Other source types (github, gitlab, tarball, etc.) accept their own fields; for example, github and gitlab support a host field for self-hosted instances. See the Nix source types reference for the full list. These fields are written as separate TOML keys when using the structured form (type + url). When using the URL shorthand, encode them as query parameters instead:
.flox/nix-builds.toml
version = 1

[catalogs.flox-demo]
url = "git+https://github.com/flox/flox-build-examples?dir=quotes-app-rust"
For example, to point at a subdirectory within a monorepo using the structured form:
.flox/nix-builds.toml
version = 1

[catalogs.flox-demo]
type = "git"
url = "https://github.com/flox/flox-build-examples"
dir = "quotes-app-rust"

Using catalogs in expressions

Once catalogs are declared in .flox/nix-builds.toml and the lockfile is generated, you access imported packages through the catalogs argument in your Nix expressions.
The argument name must be catalogs (plural).
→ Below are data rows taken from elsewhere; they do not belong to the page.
(** One more attempt in flight. *)
Lemma lim_ok_begin s key h :
  lim_ok s → lt_releases s !! h = None → key ∈ dom (ml_failures (lt_limiter s)) →
  inflight_of (lt_limiter s) key < ml_maxInflight (lt_limiter s) →
  is_Some (ml_inflight (lt_limiter s) !! key)
    ∨ Z.of_nat (size (ml_inflight (lt_limiter s))) < ml_maxKeys (lt_limiter s) →
  lim_ok (LState (set_inflight (<[key := inflight_of (lt_limiter s) key + 1]> (ml_inflight (lt_limiter s)))
                    (lt_limiter s)) (<[h := Release key false]> (lt_releases s))).
Proof.
  intros [C P M T U R] Hh Hkey Hcap Hroom.
  assert (∀ k, inflight_of (set_inflight (<[key := inflight_of (lt_limiter s) key + 1]>
      (ml_inflight (lt_limiter s))) (lt_limiter s)) k
    = (if decide (k = key) then 1 else 0) + inflight_of (lt_limiter s) k) as Hi.
  { intros k. unfold inflight_of at 1. cbn. destruct (decide (k = key)) as [->|Hne].
    - rewrite lookup_insert_eq. cbn. lia.
    - by rewrite lookup_insert_ne. }
  split; cbn; try done.
  - intros k. rewrite Hi. unfold opened. cbn. rewrite countm_add by done. unfold open_for at 1. cbn.
    rewrite C. unfold opened. destruct (decide (k = key)) as [->|Hne].
    + rewrite bool_decide_true by done. lia.
    + rewrite bool_decide_false by done. lia.
  - intros k n [[_ <-]|[_ Hk]]%lookup_insert_Some; [|by eapply P]. pose proof (C key). lia.
  - intros k. rewrite Hi. pose proof (M k). destruct (decide (k = key)) as [->|]; lia.
  - rewrite map_size_insert. destruct (ml_inflight (lt_limiter s) !! key); [done|].
    destruct Hroom as [[]|?]; [done|lia].
  - assert (tracked_keys (set_inflight (<[key := inflight_of (lt_limiter s) key + 1]>
      (ml_inflight (lt_limiter s))) (lt_limiter s)) = tracked_keys (lt_limiter s)) as ->; [|done].
    unfold tracked_keys. cbn. rewrite dom_insert_L. set_solver.
Qed.

Lemma begin_lim_ok key now verification s :
  lim_ok s → lim_ok (begin key now verification s).2.
Proof.
  intros Hok. unfold begin. set (l := lt_limiter s). set (fs := sweep_keys l now (ml_failures l)).
  destruct (window l fs key now) as [w|] eqn:Hw; [|by apply lim_ok_swept].
  assert (∀ w', lim_ok (on_limiter (set_failures (<[key := w']> fs) l) s)) as Hset
    by (intros w'; by eapply lim_ok_window).
  destruct (_ && negb verification); [apply Hset|]. destruct (_ && _); [apply Hset|].
  destruct (ml_maxInflight l <=? _) eqn:Ecap; [apply Hset|]. apply Z.leb_gt in Ecap.
  destruct (bool_decide _ && _) eqn:Eroom; [apply Hset|].
  apply (lim_ok_begin (on_limiter (set_failures (<[key := w]> fs) l) s)); [apply Hset|..]; cbn.
  - apply not_elem_of_dom, is_fresh.
  - rewrite dom_insert_L. set_solver.
  - done.
  - apply andb_false_iff in Eroom as [E%bool_decide_eq_false|E%Z.leb_gt]; [left|by right].
    by apply not_eq_None_Some.
Qed.

Lemma release_lim_ok h s : lim_ok s → lim_ok (release_ h s).
Proof.
  intros Hok. unfold release_. destruct (lt_releases s !! h) as [r|] eqn:Hr; [|done].
  destruct (rl_done r) eqn:Ed; [done|]. pose proof Hok as [C P M T U R].
  destruct (count_down_spec (rl_key r) (ml_inflight (lt_limiter s)) P) as [Hpos Hdown].
  assert (∀ k, inflight_of (set_inflight (count_down (rl_key r) (ml_inflight (lt_limiter s))) (lt_limiter s)) k
    = if decide (k = rl_key r) then Z.max 0 (inflight_of (lt_limiter s) k - 1)
      else inflight_of (lt_limiter s) k) as Hi by (intros k; apply Hdown).
  assert (dom (count_down (rl_key r) (ml_inflight (lt_limiter s))) ⊆ dom (ml_inflight (lt_limiter s))) as Hsub.
  { intros k [n Hn]%elem_of_dom. specialize (Hdown k). rewrite Hn in Hdown. cbn in Hdown.
    specialize (Hpos _ _ Hn). apply elem_of_dom. destruct (ml_inflight (lt_limiter s) !! k); [eauto|].
    cbn in Hdown. case_decide; lia. }
  split; cbn; try done.
  - intros k. rewrite Hi. unfold opened. cbn.
    pose proof (countm_update (open_for k) (lt_releases s) h r (Release (rl_key r) true) Hr) as Hu.
    pose proof (C k) as Ck. unfold opened in Ck. unfold open_for in Hu at 1 3. rewrite Ed in Hu. cbn in Hu.
    destruct (decide (k = rl_key r)) as [->|Hne].
    + rewrite bool_decide_true in Hu by done. lia.
    + rewrite bool_decide_false in Hu by done. lia.
  - intros k. rewrite Hi. pose proof (M k). destruct (decide _); lia.
  - rewrite <-size_dom in *. pose proof (subseteq_size _ _ Hsub). lia.
  - enough (size (tracked_keys (set_inflight (count_down (rl_key r) (ml_inflight (lt_limiter s))) (lt_limiter s)))
      ≤ size (tracked_keys (lt_limiter s)))%nat by lia.
    apply subseteq_size. unfold tracked_keys. cbn. set_solver.
Qed.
Using catalog (singular) will not work.
Access packages by catalog name and package name:
catalogs.<catalog-name>.<package-name>
For example, an expression that uses a package from a catalog:
.flox/pkgs/demo.nix
{ catalogs }:

catalogs.flox-demo.quotes-app-rust-nix
The catalogs argument can be combined with other arguments from nixpkgs:
.flox/pkgs/my-app.nix
{ catalogs, rustPlatform, lib }:

rustPlatform.buildRustPackage {
  pname = "my-app";
  version = "0.1.0";
  src = ../../.;
  cargoLock.lockFile = ../../Cargo.lock;
  buildInputs = [ catalogs.shared-libs.common-utils ];
  meta.license = lib.licenses.mit;
}

Updating catalog locks

Before you can build with catalog imports, you must generate the lockfile. Run:
flox build update-catalogs
This resolves each catalog declaration in .flox/nix-builds.toml and writes the pinned revisions to .flox/nix-builds.lock. Re-run this command whenever you:
  • Add or change a catalog entry in .flox/nix-builds.toml
  • Want to pick up newer versions of packages from a catalog
After updating, git add and commit both .flox/nix-builds.toml and .flox/nix-builds.lock.
If you run flox build without a lockfile, you will see:
error: `nix-builds.lock` not found, run `flox build update-catalogs` to generate it
and add it to version control.
If the lockfile exists but is stale (you added or changed a catalog in .flox/nix-builds.toml without re-running flox build update-catalogs), the error will be:
error: attribute 'flox-demo' missing
In either case, run flox build update-catalogs to resolve catalog entries and regenerate the lockfile.

Examples

Example: FloxHub catalog

This example uses a package published to FloxHub by the organization my-org. 1. Declare the catalog:
.flox/nix-builds.toml
version = 1

[catalogs]
my-org.type = "floxhub"
2. Write an expression that uses it:
.flox/pkgs/demo.nix
{ catalogs }:

catalogs.my-org.my-package
3. Update the lockfile and build:
flox build update-catalogs && flox build demo

Example: Git catalog

This example imports a Rust application from the flox-build-examples repository. 1. Declare the catalog:
.flox/nix-builds.toml
version = 1

[catalogs.flox-demo]
type = "git"
url = "https://github.com/flox/flox-build-examples"
dir = "quotes-app-rust"
2. Write an expression that uses it:
.flox/pkgs/demo.nix
{ catalogs }:

catalogs.flox-demo.quotes-app-rust-nix
3. Update the lockfile and build:
flox build update-catalogs && flox build demo

Example: Combining catalogs with nixpkgs

A realistic expression might use both catalog imports and standard nixpkgs helpers:
.flox/pkgs/my-tool.nix
{ catalogs, rustPlatform, lib }:

rustPlatform.buildRustPackage rec {
  pname = "my-tool";
  version = "0.1.0";

  src = ../../.;
  cargoLock.lockFile = "${src}/Cargo.lock";

  buildInputs = [
    catalogs.shared-libs.crypto-utils
  ];

  meta = with lib; {
    description = "A tool that uses shared crypto utilities";
    license = licenses.mit;
  };
}
Here rustPlatform and lib come from nixpkgs, as with any standard Nix expression build. The catalogs.shared-libs.crypto-utils dependency is resolved from the declared catalog.